Soudain, il poussa son cheval vers les turcos.

Pour ces fils du désert, une canonnade aussi épouvantable était une épreuve toute nouvelle.

Familiarisés avec les balles, ils ne l’étaient pas avec les lourdes sphères de fonte qui passaient en ronflant, et, pliant les épaules, ils saluaient, suivant le terme expressif du soldat.

— Eh quoi, leur cria le général, en les interpellant dans leur langue : la balle frappe-t-elle moins que le boulet ?

Bessah ! (c’est vrai) répondirent-ils en se redressant ; et désormais les têtes ne s’inclinèrent plus.

Maintenant les escadrons russes, heureusement très lents à manœuvrer, avaient fini leur déploiement.

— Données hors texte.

Lemma writeLoop_ok fuel p d :
  (length p <= fuel)%nat -> (length (st_buf d) < rate)%nat -> length (st_a d) = 25%nat ->
  writeLoop rate fuel p d = let r := absorb (st_a d) (st_buf d ++ p) in mkState r.1 r.2 (st_squeezing d).
Proof.
  revert p d. induction fuel as [|fuel IH]; intros p d Hf Hb Ha.
  { destruct p; [|simpl in Hf; lia]. rewrite app_nil_r, absorb_short by done. by destruct d. }
  destruct p as [|x p]; [simpl; rewrite app_nil_r, absorb_short by done; by destruct d|].
  remember (x :: p) as q eqn:Eq. assert (0 < length q)%nat as Hq by (rewrite Eq; simpl; lia).
  assert (writeLoop rate (S fuel) q d =
    if (length (st_buf d) =? 0)%nat && (rate <=? length q)%nat then
      writeLoop rate fuel (drop rate q) (mkState (keccakF1600 (xorIn (st_a d) (take rate q))) (st_buf d) (st_squeezing d))
    else
      let todo := Nat.min (rate - length (st_buf d)) (length q) in
      let d' := mkState (st_a d) (st_buf d ++ take todo q) (st_squeezing d) in
      writeLoop rate fuel (drop todo q) (if (length (st_buf d') =? rate)%nat then absorbBuf d' else d')) as -> by (by rewrite Eq).
  clear Eq x p. destruct d as [a buf sq]. cbn [st_a st_buf st_squeezing] in *.
  destruct (Nat.eqb_spec (length buf) 0) as [E|E]; [destruct (Nat.leb_spec rate (length q)) as [L|L]|]; simpl andb; cbv iota.
  - destruct buf; [|done]. rewrite IH; [|rewrite length_drop; lia|simpl; lia|by apply length_keccakF1600; rewrite length_xorIn].
    cbn [st_a st_buf st_squeezing app]. rewrite (absorb_long a q), keccakF1600_ok by (done || by rewrite length_xorIn). done.
  - destruct buf; [|done]. cbv zeta. rewrite Nat.min_r by (simpl; lia). rewrite take_ge, drop_ge by lia. cbn [app st_buf].
    rewrite (proj2 (Nat.eqb_neq _ _)) by lia. rewrite IH; [|simpl; lia|done|done]. cbn [st_a st_buf st_squeezing]. by rewrite app_nil_r.
  - cbv zeta. cbn [st_buf]. rewrite length_app, length_take. destruct (Nat.leb_spec (rate - length buf) (length q)) as [L|L].
    + rewrite (Nat.min_l (rate - length buf)), Nat.min_l by lia. rewrite (proj2 (Nat.eqb_eq _ _)) by lia. unfold absorbBuf. cbn [st_a st_buf st_squeezing].
      rewrite IH; [|rewrite length_drop; lia|simpl; lia|by apply length_keccakF1600; rewrite length_xorIn]. cbn [st_a st_buf st_squeezing app].
      rewrite (absorb_long a (buf ++ q)) by (rewrite length_app; lia).
      rewrite take_app_ge, drop_app_ge by lia. by rewrite keccakF1600_ok by (by rewrite length_xorIn).
    + rewrite (Nat.min_r (rate - length buf)), Nat.min_id by lia. rewrite take_ge, drop_ge by lia. rewrite (proj2 (Nat.eqb_neq _ _)) by lia.
      rewrite IH; [|simpl; lia|cbn [st_buf]; rewrite length_app; lia|done]. cbn [st_a st_buf st_squeezing]. by rewrite app_nil_r.
Qed.

Lemma absorb_rest s m : (length (absorb s m).2 < rate)%nat.
Proof.
  remember (length m) as n eqn:Hn. revert s m Hn. induction n as [n IH] using lt_wf_ind. intros s m ->.
  destruct (Nat.leb_spec rate (length m)) as [L|L]; [|by rewrite absorb_short].
  rewrite absorb_long by done. eapply IH; [|done]. rewrite length_drop. lia.
Qed.

Lemma length_keccakP s : length s = 25%nat -> length (keccakP s) = 25%nat.
Proof. intros Hs. rewrite <- keccakF1600_ok by done. by apply length_keccakF1600. Qed.

Lemma absorb_length s m : length s = 25%nat -> length (absorb s m).1 = 25%nat.
Proof.
  remember (length m) as n eqn:Hn. revert s m Hn. induction n as [n IH] using lt_wf_ind. intros s m -> Hs.
  destruct (Nat.leb_spec rate (length m)) as [L|L]; [|by rewrite absorb_short].
  rewrite absorb_long by done. eapply IH; [|done|apply length_keccakP; by rewrite length_xorIn]. rewrite length_drop. lia.
Qed.

(** Absorbing in two steps. *)
Lemma absorb_app s m m' : absorb s (m ++ m') = let r := absorb s m in absorb r.1 (r.2 ++ m').
Proof.
  remember (length m) as n eqn:Hn. revert s m Hn. induction n as [n IH] using lt_wf_ind. intros s m ->.
  destruct (Nat.leb_spec rate (length m)) as [L|L]; [|by rewrite (absorb_short s m)].
  rewrite (absorb_long s (m ++ m')), (absorb_long s m) by (rewrite ?length_app; lia).
  rewrite take_app_le, drop_app_le by lia. eapply IH; [|done]. rewrite length_drop. lia.
Qed.

Lemma padded_pad m : (length m < rate)%nat -> padded rate dsbyte m = pad m.
Proof.
  intros Hm. unfold padded, pad. cbv zeta. destruct (Nat.eqb_spec (length m) (rate - 1)) as [E|E].
  - replace (rate - length m - 1)%nat with O by lia. simpl replicate. simpl app. rewrite last_snoc.
    f_equal. by rewrite <- E, take_app_length.
  - replace (rate - length m - 1)%nat with (S (rate - length m - 2)) by lia. rewrite replicate_S_end, !app_assoc, last_snoc.
    change (byte_of_Z (Z.lxor (Z_of_byte Byte.x00) 128)) with Byte.x80. f_equal.
    rewrite take_app_length'; [done|]. rewrite !length_app, length_replicate. simpl. lia.
Qed.

(** [Write] for every chunk in turn. *)
Fixpoint writes (ps : list bytes) (d : state) : outcome string state :=
  match ps with
  | [] => Ok d
  | p :: ps' => match Write rate p d with Ok d' => writes ps' d' | o => o end
  end.

Lemma writes_ok ps s buf :
  (length buf < rate)%nat -> length s = 25%nat ->
  writes ps (mkState s buf false) = let r := absorb s (buf ++ concat ps) in Ok (mkState r.1 r.2 false).
Proof.
  revert s buf. induction ps as [|p ps IH]; intros s buf Hb Hs; simpl.
  - by rewrite app_nil_r, absorb_short.
  - unfold Write. cbn [st_squeezing]. rewrite writeLoop_ok by done. cbv zeta. cbn [st_a st_buf st_squeezing].
    rewrite IH by (apply absorb_rest || by apply absorb_length). cbv zeta. by rewrite app_assoc, (absorb_app s (buf ++ p)).
Qed.

Lemma length_squeezed s : length s = 25%nat -> length (concat (map putLE s)) = 200%nat.
Proof.
  intros Hs. lanes s. cbn [map concat]. rewrite !length_app. unfold putLE. rewrite !length_rev, !BigEndian.put_length. done.
Qed.

(** A state that gives out bytes. *)
Record squeezing (d : state) : Prop := {
  sq_flag : st_squeezing d = true;
  sq_state : length (st_a d) = 25%nat;
  sq_buf : (0 < length (st_buf d))%nat;
}.

(** What it has left, [k] more blocks counted. *)
Definition left (k : nat) (d : state) : bytes := st_buf d ++ squeeze k (keccakP (st_a d)).

Lemma length_copyOut s : length s = 25%nat -> length (copyOut s rate) = rate.
Proof. intros Hs. unfold copyOut. rewrite length_take, length_squeezed by done. lia. Qed.

(** Reading takes the next bytes. *)
Lemma readLoop_ok fuel n d k :
  (n <= fuel)%nat -> squeezing d -> (n < length (st_buf d) + k * rate)%nat ->
  let r := readLoop rate fuel n d in
  length r.1 = n /\ squeezing r.2 /\ exists k', left k d = r.1 ++ left k' r.2 /\ (length (st_buf d) + k * rate = n + length (st_buf r.2) + k' * rate)%nat.
Proof.
  revert n d k. induction fuel as [|fuel IH]; intros n d k Hf Hd Hk; cbn [readLoop].
  { assert (n = 0)%nat as -> by lia. cbn [fst snd]. split_and!; [done|done|]. by exists k. }
  destruct (Nat.eqb_spec n 0) as [->|Hn]; [cbn [fst snd]; split_and!; [done|done|by exists k]|]. pose proof (sq_buf _ Hd) as Hb.
  cbv zeta. cbn [fst snd]. rewrite length_drop, length_take.
  destruct (Nat.eqb_spec (length (st_buf d) - n) 0) as [E|E].
  - assert (0 < k)%nat as Hk0 by (destruct k; lia). destruct k as [|k]; [lia|]. rewrite Nat.min_r by lia.
    pose proof (sq_state _ Hd) as Ha. rewrite keccakF1600_ok by done. set (d' := mkState (keccakP (st_a d)) _ true).
    assert (length (keccakP (st_a d)) = 25%nat) as Ha' by (by apply length_keccakP).
    assert (squeezing d') as Hd' by (constructor; [done|done|cbn [st_buf d']; rewrite length_copyOut; lia]).
    assert (length (st_buf d') = rate) as Hl by (by apply length_copyOut).
    destruct (IH (n - length (st_buf d))%nat d' k ltac:(lia) Hd' ltac:(rewrite Hl; simpl in Hk; lia)) as (H1 & H2 & k' & H3 & H4).
    split_and!; [rewrite length_app, H1, length_take; lia|done|]. exists k'. split; [|rewrite Hl in H4; simpl; lia].
    rewrite <- app_assoc, <- H3, take_ge by lia. unfold left. cbn [squeeze st_a st_buf d']. done.
  - rewrite Nat.min_l, Nat.sub_diag by lia. set (d' := mkState (st_a d) (drop n (st_buf d)) true).
    assert (readLoop rate fuel 0 d' = ([], d')) as -> by (by destruct fuel). cbn [fst snd]. rewrite app_nil_r.
    split_and!; [rewrite length_take; lia|constructor; [done|apply Hd|cbn [st_buf d']; rewrite length_drop; lia]|].
    exists k. split; [|cbn [st_buf d']; rewrite length_drop; lia]. unfold left. cbn [st_a st_buf d']. by rewrite app_assoc, take_drop.
Qed.

(** [Read] in pieces of the given lengths. *)
Fixpoint reads (ns : list nat) (d : state) : bytes :=
  match ns with
  | [] => []
  | n :: ns' => let r := Read rate dsbyte n d in r.1 ++ reads ns' r.2
  end.

Lemma reads_one n d : reads [n] d = (Read rate dsbyte n d).1.
Proof. simpl. apply app_nil_r. Qed.

Lemma reads_left ns d k :
  squeezing d -> (sum_list ns < length (st_buf d) + k * rate)%nat -> reads ns d = take (sum_list ns) (left k d).
Proof.
  revert d k. induction ns as [|n ns IH]; intros d k Hd Hk; [done|].
  change (sum_list (n :: ns)) with (n + sum_list ns)%nat in *. cbn [reads]. unfold Read. rewrite (sq_flag _ Hd).
  destruct (readLoop_ok n n d k (le_n n) Hd ltac:(lia)) as (H1 & H2 & k' & H3 & H4). rewrite (IH _ k' H2) by lia.
  rewrite H3, take_app_ge by lia. rewrite H1. do 2 f_equal. lia.
Qed.

Lemma reads_first ns d :
  length (st_a d) = 25%nat -> (length (st_buf d) < rate)%nat -> st_squeezing d = false ->
  reads ns d = take (sum_list ns) (squeeze (S (sum_list ns / rate)) (keccakP (xorIn (st_a d) (pad (st_buf d))))).
Proof.
  intros Ha Hb Hq. set (s := keccakP _). assert (length s = 25%nat) as Hs by (apply length_keccakP; by rewrite length_xorIn).
  assert (padAndPermute rate dsbyte d = mkState s (copyOut s rate) true) as E.
  { unfold padAndPermute. cbv zeta. by rewrite padded_pad, keccakF1600_ok by (done || by rewrite length_xorIn). }
  assert (squeezing (mkState s (copyOut s rate) true)) as Hd by (constructor; [done|done|cbn [st_buf]; rewrite length_copyOut; [lia|done]]).
  destruct ns as [|n ns]; [done|].
  transitivity (reads (n :: ns) (mkState s (copyOut s rate) true)).
  { cbn [reads]. unfold Read. by rewrite Hq, E. }
  rewrite (reads_left _ _ (sum_list (n :: ns) / rate)); [done|done|]. cbn [st_buf]. rewrite length_copyOut by done.
  pose proof (Nat.div_mod_eq (sum_list (n :: ns)) rate). pose proof (Nat.mod_upper_bound (sum_list (n :: ns)) rate). lia.
Qed.
Lemma remaining_start i cs :
  0 <= i ->
  (remaining i cs (-1) = -1 /\ Forall (fun c => c = nilNode) cs) \/
  (exists j c, remaining i cs (-1) = i + Z.of_nat j /\ cs !! j = Some c /\ c <> nilNode /\
               forall j' c', cs !! j' = Some c' -> j' <> j -> c' = nilNode) \/
  (remaining i cs (-1) = -2 /\ exists j j' c c', j <> j' /\ cs !! j = Some c /\ cs !! j' = Some c' /\ c <> nilNode /\ c' <> nilNode).
Proof.
  revert i. induction cs as [|c cs IH]; intros i Hi; [left; by split|].
  destruct (decide (c = nilNode)) as [->|Hc].
  - simpl. destruct (IH (i + 1)) as [[-> Hall]|[(j & c & -> & Hj & Hc & Ho)|(-> & j & j' & c & c' & Hne & Hj & Hj' & Hcc)]]; [lia|..].
    + left. by split; [|constructor].
    + right. left. exists (S j), c. split_and!; [lia|done|done|]. intros [|j'] c' Hj' Hne; simpl in Hj'; [congruence|].
      apply (Ho j' c' Hj'). congruence.
    + right. right. split; [done|]. exists (S j), (S j'), c, c'. split_and!; try done; [congruence|apply Hcc..].
  - assert (remaining i (c :: cs) (-1) = remaining (i + 1) cs i) as -> by (by destruct c).
    destruct (remaining_seen (i + 1) cs i) as [[-> Hall]|[-> (j & c' & Hj & Hc')]]; [lia|right; left|right; right].
    + exists O, c. split_and!; [lia|done|done|]. intros [|j'] c' Hj' Hne; [done|]. simpl in Hj'.
      rewrite Forall_lookup in Hall. by apply (Hall j').
    + split; [done|]. by exists O, (S j), c, c'.
Qed.

(** A short node under a path is a short node with a longer key. *)
Lemma short_prepend {fl} fl' d p k c m :
  okNode d (shortNode k c fl) (below m p) -> path p -> (forall j, ~ p `prefix_of` j -> m j = None) ->
  okNode d (shortNode (p ++ k) c fl') m.
Proof.
  intros Hok Hp Hout. destruct d as [|d]; [done|].
  destruct Hok as [[(q & Hq & ->) (v & -> & [Hv Ho])]|(Hk & Hne & Hout' & cs & Hb & Hok)].
  - left. split; [exists (p ++ q); split; [by apply Forall_app|by rewrite app_assoc]|]. exists v. split; [done|]. split; [done|].
    intros j. destruct (decide (p `prefix_of` j)) as [[r ->]|Hj].
    + specialize (Ho r). unfold below in Ho. rewrite Ho. destruct (decide (r = q ++ [16])) as [->|Hr]; [by rewrite decide_True|].
      rewrite decide_False; [done|]. intros Heq. by apply app_inv_head in Heq.
    + rewrite decide_False; [by apply Hout|]. intros ->. apply Hj. by exists (q ++ [16]).
  - right. split_and!; [by apply Forall_app|by destruct p| |].
    + intros j Hj. destruct (decide (p `prefix_of` j)) as [[r ->]|Hj']; [|by apply Hout].
      apply (Hout' r). intros [q ->]. apply Hj. exists q. by rewrite app_assoc.
    + exists cs. split; [done|]. eapply okNode_ext; [|exact Hok]. intros j. apply below_app.
Qed.

Lemma slot_nil d x m : slotOk (okNode d) x nilNode m -> forall j, m j = None.
Proof.
  unfold slotOk. intros Hs. destruct (decide (x = 16)).
  - by destruct Hs as [[_ Hs]|(v & ? & _)].
  - destruct Hs as [[_ Hs]|[Hs|(h & n0 & ? & _)]]; [done| |done].
    by apply okNode_shape in Hs as [(k & c & fl0 & ?)|(cs & fl0 & ?)].
Qed.

Lemma reduce_ok d cs m pre :
  branchOk (okNode d) cs m -> (exists x c, index x /\ cs !! Z.to_nat x = Some c /\ c <> nilNode) ->
  exists n', reduce cs pre = Ok (true, n') /\ exists d', okNode d' n' m.
Proof.
  intros Hb (x0 & c0 & Hx0 & Hc0 & Hn0). pose proof Hb as (Hlen & Hnil & Hout & Hs). unfold reduce.
  destruct (remaining_start 0 cs) as [[_ Hall]|[(j & c & -> & Hj & Hc & Ho)|(-> & j & j' & c & c' & Hne & Hj & Hj' & Hcc)]]; [lia|..].
  - rewrite Forall_lookup in Hall. by destruct (Hn0 (Hall _ _ Hc0)).
  - pose proof (lookup_lt_Some _ _ _ Hj) as Hlt. rewrite Hlen in Hlt. rewrite Z.add_0_l.
    rewrite (proj2 (Z.leb_le _ _)) by lia. unfold child. rewrite Nat2Z.id, Hj. cbn [obind].
    assert (index (Z.of_nat j)) as Hx by (unfold index; lia).
    pose proof (Hs (Z.of_nat j) c Hx ltac:(by rewrite Nat2Z.id)) as Hsj.
    assert (forall i, ~ [Z.of_nat j] `prefix_of` i -> m i = None) as Hout'.
    { intros [|y i] Hi; [done|]. destruct (decide (index y)) as [Hy|Hy]; [|by apply Hout].
      destruct (index_lookup cs y Hlen Hy) as [cy Hcy].
      assert (cy = nilNode) as ->.
      { apply (Ho _ _ Hcy). intros Heq. apply Hi. exists i. simpl. f_equal. unfold index in Hy. lia. }
      by apply (slot_nil d y _ (Hs y _ Hy Hcy)). }
    destruct (Z.eqb_spec (Z.of_nat j) 16) as [E|E].
    + rewrite E in *. eexists. split; [reflexivity|]. exists 1%nat. left. split; [exists []; split; [constructor|done]|].
      unfold slotOk in Hsj. rewrite decide_True in Hsj by done. destruct Hsj as [[? _]|(v & -> & Hv & Hon)]; [done|].
      exists v. split; [done|]. split; [done|]. intros i. destruct (decide ([16] `prefix_of` i)) as [[r ->]|Hi].
      * rewrite (Hon r : m ([16] ++ r) = _). simpl. destruct (decide (r = [])) as [->|]; [by rewrite decide_True|].
        by rewrite decide_False by congruence.
      * rewrite Hout' by done. rewrite decide_False; [done|]. intros ->. by apply Hi.
    + apply slot_nibble in Hsj; [|done]. destruct Hsj as [[? _]|Hl]; [done|].
      assert (exists n0, resolve c pre = Ok n0 /\ okNode d n0 (below m [Z.of_nat j]) /\ (n0 = c \/ exists h, c = hashNode h /\ readNode h = Ok (Some n0))) as (n0 & Hr & Hok & Hn).
      { destruct Hl as [Hok|(h & n0 & -> & Hr & Hok)].
        - exists c. split_and!; [|done|by left]. by apply okNode_shape in Hok as [(k & c' & fl0 & ->)|(cs' & fl0 & ->)].
        - exists n0. split_and!; [by simpl; unfold resolveHash; rewrite Hr|done|right; by exists h]. }
      rewrite Hr. cbn [obind]. assert (nibble (Z.of_nat j)) as Hnib by (unfold index, nibble in *; lia).
      apply okNode_shape in Hok as Hsh. destruct Hsh as [(k & c' & fl0 & ->)|(cs' & fl0 & ->)].
      * eexists. split; [reflexivity|]. exists d. apply (short_prepend (fl:=fl0) _ d [Z.of_nat j]); [done|by apply Forall_singleton|done].
      * eexists. split; [reflexivity|]. exists (S d). right. split_and!; [by apply Forall_singleton|done|done|].
        exists cs'. split; [|exact (okNode_flag _ _ _ _ _ Hok)]. destruct Hn as [<-|(h & -> & Hh)]; [left; by exists fl0|right; by exists h, fl0].
  - eexists. split; [reflexivity|]. exists (S d). split; [done|].
    exists (Z.of_nat j), (Z.of_nat j'), c, c'. rewrite !Nat2Z.id.
    pose proof (lookup_lt_Some _ _ _ Hj). pose proof (lookup_lt_Some _ _ _ Hj'). unfold index. split_and!; try done; try lia; apply Hcc.
Qed.
Lemma delete_flagged fuel r n t pre key dirty n' :
  flagged r n t -> delete fuel n pre key = Ok (dirty, n') -> exists t', flagged r n' t'.
Proof.
  revert r n t pre key dirty n'. induction fuel as [|fuel IH]; intros r n t pre key dirty n' Hn Hd; [done|].
  cbn [delete] in Hd. destruct n as [|v|k c fl|cs fl|h].
  - injection Hd as _ <-. eauto.
  - injection Hd as _ <-. eexists. constructor.
  - inversion Hn as [| |? ? ? ? tc Hc Hfl| |]; subst. destruct (_ <? _)%nat; [injection Hd as _ <-; eauto|].
    destruct (_ =? _)%nat; [injection Hd as _ <-; eexists; constructor|].
    apply obind_Ok_inv in Hd as ([d ch] & Hd & E). destruct (IH _ _ _ _ _ _ _ Hc Hd) as (tch & Htch).
    destruct d; [|injection E as _ <-; eauto]. destruct ch as [|v|k' v fl'|cs' fl'|h']; injection E as _ <-; try by eapply new_short.
    inversion Htch; subst. by eapply new_short.
  - destruct key as [|x key]; [done|]. apply obind_Ok_inv in Hd as (c & Hc & Hd).
    apply obind_Ok_inv in Hd as ([d nn] & Hd & E). inversion Hn as [| | |? ? ? ts Hcs Hfl|]; subst.
    destruct (child_flagged _ _ _ _ Hcs Hc) as (tc & _ & Htc). destruct (IH _ _ _ _ _ _ _ Htc Hd) as (tn & Htn).
    destruct d; [|injection E as _ <-; eauto]. eapply reduce_flagged; [|exact E]. by apply setChild_flagged.
  - apply obind_Ok_inv in Hd as (rn & Hr & Hd). apply obind_Ok_inv in Hd as ([d nn] & Hd & E).
    destruct (resolveHash_flagged _ _ _ _ _ Hn Hr) as [_ Hrn].
    destruct d; injection E as <- <-; [by eapply IH|by eexists].
Qed.

End good.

Hussards et cosaques n’étaient plus qu’à huit cents mètres. Les sabres étincelaient au soleil ; mais ce qui impressionnait le plus les chasseurs d’Afrique, c’était l’aspect des deux sotnias de cosaques qui venaient de se ranger en bataille, à gauche de la ligne.

Les cosaques… La lugubre campagne de Russie et surtout les deux invasions de 1814 et 1815, les avaient fait connaître en France, et ils avaient laissé la réputation de demi-sauvages, couverts de peaux de bêtes, coiffés de hauts bonnets de fourrure et galopant, infatigables, au milieu des ruines et des incendies.

Mais ce qui troublait surtout nos cavaliers, c’était la vue de leurs longues lances qui allaient s’abaisser lorsque leurs chevaux prendraient le galop de charge.

Que faire avec un sabre de quatre-vingts centimètres, contre une arme de trois mètres de long ? Les chevaux allaient être abattus et les cavaliers traversés par le terrible fer, avant d’avoir pu porter un seul coup. C’est d’ailleurs l’invincible puissance de cette constatation qui a fait rétablir la lance dans nos régiments de dragons, il y a quelques années, mes enfants, et cela malgré les difficultés reconnues que présente le maniement de cette arme.

À cette heure tragique, le commandant Cardignac appela à lui tout son sang-froid.